Flatulence—You Won’t Believe the Cause
But before we explore that further, let’s first get to the bottom of the flatulence. I was desperate. So much so that to get a better handle on my situation, I invested personally in my own hydrogen breath meter. The way this works is that hydrogen is a major component of the fermented gases in the colon, some of which diffuse into the breath where it can be measured. I was expecting gargantuan values. But the highest I got was six parts per million, which basically means no hydrogen. That made no sense whatsoever and was completely the opposite of that initial result from November 1996. So I ended up returning the device, puzzled as ever.
I tried courses of herbal antibiotics and probiotics. In fact, I was probably the first person in the United States to order and try Lactobacillus GG from a dairy farm in Finland. (Today, it’s marketed as Culturelle and is readily available from any pharmacy.)

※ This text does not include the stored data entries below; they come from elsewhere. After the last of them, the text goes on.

Definition my_delete_file (account_hash : string) (file_id : Z) (now : DateTime) (new_file_id : Z) : M Conn unit :=
  transaction fault commit_applied (db_err_at "트랜잭션 시작 실패(sqlx): ") (db_err_at "트랜잭션 커밋 실패(sqlx): ")
    (found ←? query fault (db_err_at "파일 존재 여부 확인 실패(sqlx): ") (λ d,
        List.find (λ r, (fr_file_id r =? file_id) && (fr_account_hash r ≈c account_hash)) (t_files d));
     match found with
     | None => throw (NotFound ("파일을 찾을 수 없음: " +:+ pretty file_id))
     | Some r =>
         match text_column (fr_file_path r), text_column (fr_filename r) with
         | Some file_path, Some filename =>
             _ ←? exec fault (db_err_at "기존 파일 삭제 표시 실패(sqlx): ") (λ d,
                    (tt, with_files (sql_update (λ r, fr_file_id r =? file_id) mark_deleted (t_files d)) d));
             _ ←? exec fault (db_err_at "이전 버전 파일 삭제 표시 실패(sqlx): ") (λ d,
                    (tt, with_files (sql_update (λ r', (fr_account_hash r' ≈c account_hash)
                           && (fr_file_path r' == as_bytes file_path) && (fr_filename r' == as_bytes filename)
                           && (fr_group_id r' =? fr_group_id r)) mark_deleted (t_files d)) d));
             _ ←? exec fault (db_err_at "삭제 이력 추가 실패 (1단계, sqlx): ") (λ d,
                    (tt, with_files (t_files d ++
                           [mkFileRow new_file_id account_hash (fr_device_hash r) (as_bytes file_path)
                              (as_bytes filename) file_path 0 false 1 None None 0 0 0 0 [] "" None]) d));
             exec fault (db_err_at "삭제 이력 추가 실패 (2단계, sqlx): ") (λ d,
               (tt, with_files (sql_update (λ r', fr_file_id r' =? new_file_id) (λ r',
                      mkFileRow (fr_file_id r') (fr_account_hash r') (fr_device_hash r') (fr_file_path r')
                        (fr_filename r') (fr_file_hash r') (fr_size r') true (fr_revision r + 1)
                        (from_unixtime (dt_timestamp now)) (from_unixtime (dt_timestamp now)) (fr_group_id r)
                        (fr_watcher_id r) (fr_server_group_id r') (fr_server_watcher_id r') (fr_eq_index r')
                        (fr_token_path r') (fr_key_id r')) (t_files d)) d))
         | _, _ => throw (db_err_at "파일 존재 여부 확인 실패(sqlx): " "error occurred while decoding column")
         end
     end).

(** [ORDER BY updated_time DESC] is an argument, as for devices; the time the
    caller asks for is not used. *)
Definition my_list_files (order : list file_row → list file_row) (account_hash : string) (group_id : Z)
    (upload_time_from : option Z) : M Conn (list FileInfo) :=
  query fault (db_err_at "파일 목록 조회 실패(sqlx): ") (λ d,
    file_of_row <$> order (List.filter (λ r,
      (fr_account_hash r ≈c account_hash) && (fr_server_group_id r =? group_id) && negb (fr_is_deleted r))
      (t_files d))).

Definition my_list_files_except_device (order : list file_row → list file_row) (account_hash : string)
    (group_id : Z) (exclude_device_hash : string) (upload_time_from : option Z) : M Conn (list FileInfo) :=
  query fault (db_err_at "파일 목록 조회 실패(sqlx): ") (λ d,
    file_of_row <$> order (List.filter (λ r,
      (fr_account_hash r ≈c account_hash) && (fr_server_group_id r =? group_id)
      && negb (fr_device_hash r ≈c exclude_device_hash) && negb (fr_is_deleted r)) (t_files d))).

Definition my_check_file_exists (file_id : Z) : M Conn (bool * bool) :=
  query fault (db_err_at "파일 존재 조회 SQL 오류: ") (λ d,
    match List.find (λ r, fr_file_id r =? wrap_i64 file_id) (t_files d) with
    | Some r => (true, fr_is_deleted r)
    | None => (false, false)
    end).

(** [updated_time < FROM_UNIXTIME(now - ttl)]: false when either is NULL. *)
Definition expired (now ttl_secs : Z) (r : file_row) : bool :=
  match fr_updated_time r, from_unixtime (now - ttl_secs) with
  | Some t, Some limit => t <? limit
  | _, _ => false
  end.

Definition my_purge_deleted_files_older_than (ttl_secs now : Z) : M Conn Z :=
  exec fault (db_err_at "Failed to purge deleted files: ") (λ d,
    let gone r := fr_is_deleted r && expired now ttl_secs r in
    (Z.of_nat (length (List.filter gone (t_files d))),
     with_files (List.filter (λ r, negb (gone r)) (t_files d)) d)).

(** The active rows of the same account, path and group that are as recent. *)
Definition rivals (l : list file_row) (t : file_row) : list file_row :=
  List.filter (λ i, (fr_account_hash i ≈c fr_account_hash t) && (fr_file_path i == fr_file_path t)
    && (fr_server_group_id i =? fr_server_group_id t) && negb (fr_is_deleted i)
    && match fr_updated_time i, fr_updated_time t with Some a, Some b => b <=? a | _, _ => false end) l.

Definition surplus (max_revisions : Z) (l : list file_row) : list file_row :=
  List.filter (λ t, negb (fr_is_deleted t) && (max_revisions <? Z.of_nat (length (rivals l t)))) l.

Definition my_trim_old_revisions (max_revisions : Z) : M Conn Z :=
  exec fault (db_err_at "Failed to trim old revisions: ") (λ d,
    let x := surplus max_revisions (t_files d) in
    let hit f := existsb (λ t, (fr_account_hash f ≈c fr_account_hash t) && (fr_file_path f == fr_file_path t)
                   && (fr_server_group_id f =? fr_server_group_id t) && (fr_file_id f =? fr_file_id t)
                   && (fr_revision f =? fr_revision t)) x in
    (Z.of_nat (length (List.filter (λ f, hit f && negb (fr_is_deleted f)) (t_files d))),
     with_files (sql_update hit mark_deleted (t_files d)) d)).

End files.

At this point, my GI in Philadelphia, a well-known one across the world, fired me, insisting that since the antibiotics were not helping, my problem had to be psychiatric. So while I was doctor shopping (and I really shopped hard), I decided to return to real antibiotics by writing my own fake prescription for amoxicillin. The fake prescription worked, but the amoxicillin did not. You can now see how far I was willing to go for a solution.
At this point, I was just lost. The farting was simply unstoppable and nothing fazed it, and my experiments were giving impossible results. It was time to reach out to that author I mentioned earlier, Michael D. Levitt and see if he was willing to help. He was. The first thing we did was to determine the volume of gas. To do this, I hooked myself up with a rectal tube, which in turn we hooked to a breath hydrogen bag. To no one’s surprise, my gas volumes were off the charts. At the time, Dr. Levitt told me he had encountered only two individuals up to this point in his long career as the world’s expert in intestinal gas who had humongous volumes of gas, that guy from 1976 and me. Apparently, I was now among the most flatulent persons in the world.
Let me put that into a little perspective. Consider a giant sports stadium like the MetLife Stadium in New Jersey. It seats 82,500. Now imagine 71,176 of these packed stadiums. That’s the number of people on Earth at this time in 1997. Now consider that of all those people, I (and that other person) stand out as being the most flatulent. It’s truly mind-boggling.

Next up was the composition of the gas, thanks to gas chromatography and mass spectroscopy. I will never forget Dr. Levitt’s reading me the numbers. The hydrogen and carbon dioxide numbers were crazy low. I knew right away, something wasn’t right. And then came the mother of all bombshells. The nitrogen level. It was off the charts. The gas is air. I couldn’t think straight. He then told me the origin of that gas: swallowed air. I was utterly speechless. How on earth was this possible? I had never come across swallowed air at all in any of my reading. And how on earth is such a condition even possible? But all the data I had collected over the last two years was consistent with a diagnosis of air swallowing. (The initial elevated breath hydrogen result was in hindsight ironic: the metronidazole temporarily had to have killed off some hydrogen-consuming bacteria.)